The proof you've outlined isn't quite correct. Here's how it really goes:

• We have the set of natural numbers $\omega$.

• By the Powerset axiom and Separation, we can get the set $\mathcal{R}$ of (sets of ordered pairs of naturals).

• Again via Separation, we get the subset $\mathcal{W}$ of $\mathcal{R}$ consisting of elements of $\mathcal{R}$ which are well-orderings of a subset of $\omega$: that is, $\mathcal{W}=\{S\in\mathcal{R}$: $S$ is a transitive, antisymmetric, total relation on a subset of $\omega$ with no descending chain$\}$.

• Now we observe that for every $S\in\mathcal{W}$, there is exactly one ordinal $\alpha_S$ such that $S$ and $\alpha_S$ have the same order-type. (Note that this isn't obvious! I'll say more about it below, but for now I'll skip over it.)
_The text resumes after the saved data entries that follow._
(** * note.com MCP server: the two tool handlers of [main.py]

    A shallow embedding of [post_note_article] (publish) and
    [save_note_draft] (save draft).  Python strings are lists of code
    points, values decoded from JSON are a small inductive type, the HTTP
    traffic of a handler is a tree of requests whose continuation waits for
    the reply, and a run against a server yields the requests that were
    issued together with the handler's outcome. *)

From Stdlib Require Import List NArith ZArith Bool String Ascii Lia.
From Stdlib Require Import DecimalString.
From Stdlib Require Import Floats.SpecFloat.
Import ListNotations.
Local Open Scope string_scope.
Local Open Scope list_scope.

Set Implicit Arguments.
Set Warnings "-register-all".

(** ** Python strings *)

(** A [str] is a sequence of Unicode code points; [len] is [length]. *)
Definition pystr := list N.

(** An ASCII literal of the source as a [pystr]. *)
Definition py (s : string) : pystr := map N_of_ascii (list_ascii_of_string s).

Fixpoint pystr_eqb (a b : pystr) : bool :=
  match a, b with
  | [], [] => true
  | x :: a', y :: b' => N.eqb x y && pystr_eqb a' b'
  | _, _ => false
  end.

(** [s.startswith(p)] *)
Fixpoint startswith (s p : pystr) : bool :=
  match p, s with
  | [], _ => true
  | y :: p', x :: s' => N.eqb x y && startswith s' p'
  | _ :: _, [] => false
  end.

(** [p in s] for strings. *)
Fixpoint contains (s p : pystr) : bool :=
  startswith s p ||
  match s with
  | [] => false
  | _ :: s' => contains s' p
  end.

(** ** Exceptions *)

Inductive exn : Type :=
| ValueError (msg : pystr)
| RuntimeError (msg : pystr)
| AttributeError
| KeyError (key : pystr)
| TypeError
| JSONDecodeError
| HTTPStatusError (status : Z)
| TransportError.

(** A computation that returns or raises, chained. *)
Definition and_then {A B : Type} (r : exn + A) (f : A -> exn + B) : exn + B :=
  match r with
  | inl e => inl e
  | inr a => f a
  end.

(** [str(n)] of an [int]. *)
Definition str_of_int (n : Z) : pystr := py (NilZero.string_of_int (Z.to_int n)).

(** ** [re.sub(r"<[^>]*>", "", s)]

    The pattern matches from a [<] to the first [>] after it, every
    character in between being allowed (newlines too); a [<] with no [>]
    after it matches nothing and stays.  [in_tag] says that the scan is
    inside a match. *)

Definition LT : N := 60.
Definition GT : N := 62.

Fixpoint sub_tags (in_tag : bool) (s : pystr) : pystr :=
  match s with
  | [] => []
  | c :: rest =>
      if in_tag then sub_tags (negb (N.eqb c GT)) rest
      else if N.eqb c LT && existsb (N.eqb GT) rest then sub_tags true rest
      else c :: sub_tags false rest
  end.

Definition strip_tags (s : pystr) : pystr := sub_tags false s.
(** * LocalChain smart contracts: a shallow embedding and its properties

    The development follows the layout of the repository:

    - [Js]: the fragment of JavaScript values the contracts put on the chain
      (object literals, spread, truthiness, numbers as IEEE-754 doubles);
    - the contract runtime: a state-and-exception monad over a world made of
      the keyed store, the chain, the host clock and the log of the calls a
      procedure makes on its injected capabilities;
    - [Token], [PrivateToken] (smart-contracts/token.js, private-token.js);
    - [BondingCurve] (smart-contracts/bonding-curve.js);
    - [WishList] (smart-contracts/wishlist.js);
    - [ChatAgent] (smart-contracts/chat.js). *)

From Stdlib Require Import ZArith Floats Lia Uint63.
From stdpp Require Import gmap strings list fin_maps pretty sorting.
• Apply Replacement! (This is crucial, and without Replacement $\omega_1$ might not exist - see e.g. my answer to this question (https://math.stackexchange.com/questions/1402271/von-neumann-universe-in-zc?noredirect=1&lq=1).) We get a set $B$ such that $x\in B\iff \exists S\in\mathcal{W}(x=\alpha_S)$. It's now not hard to show that this $B$ is indeed exactly the set of countable ordinals.

Why is it that every $S\in\mathcal{W}$ has a corresponding $\alpha_S$? Well, suppose otherwise. Then we can find an $S$ such that for every $n\in dom(S)$, the strictly smaller order $S_n$ of elements less than $n$ (formally: $S_n$ has domain $dom(S_n)=\{m\in dom(S): m<_{S}n\}$, and ordering $\{(a, b)\in dom(S_n)^2: a<_{S}b\}$) is in order-preserving bijection with some ordinal $\alpha_n$. (This is a good exercise.)

OK, now applying Replacement to $\{S_n: n\in dom(S)\}$ we get a set of countable ordinals $A=\{\alpha_n: n\in dom(S)\}$. But it is easy to show that $A$ is in fact an ordinal, and is in order-preserving bijection with $S$; a contradiction.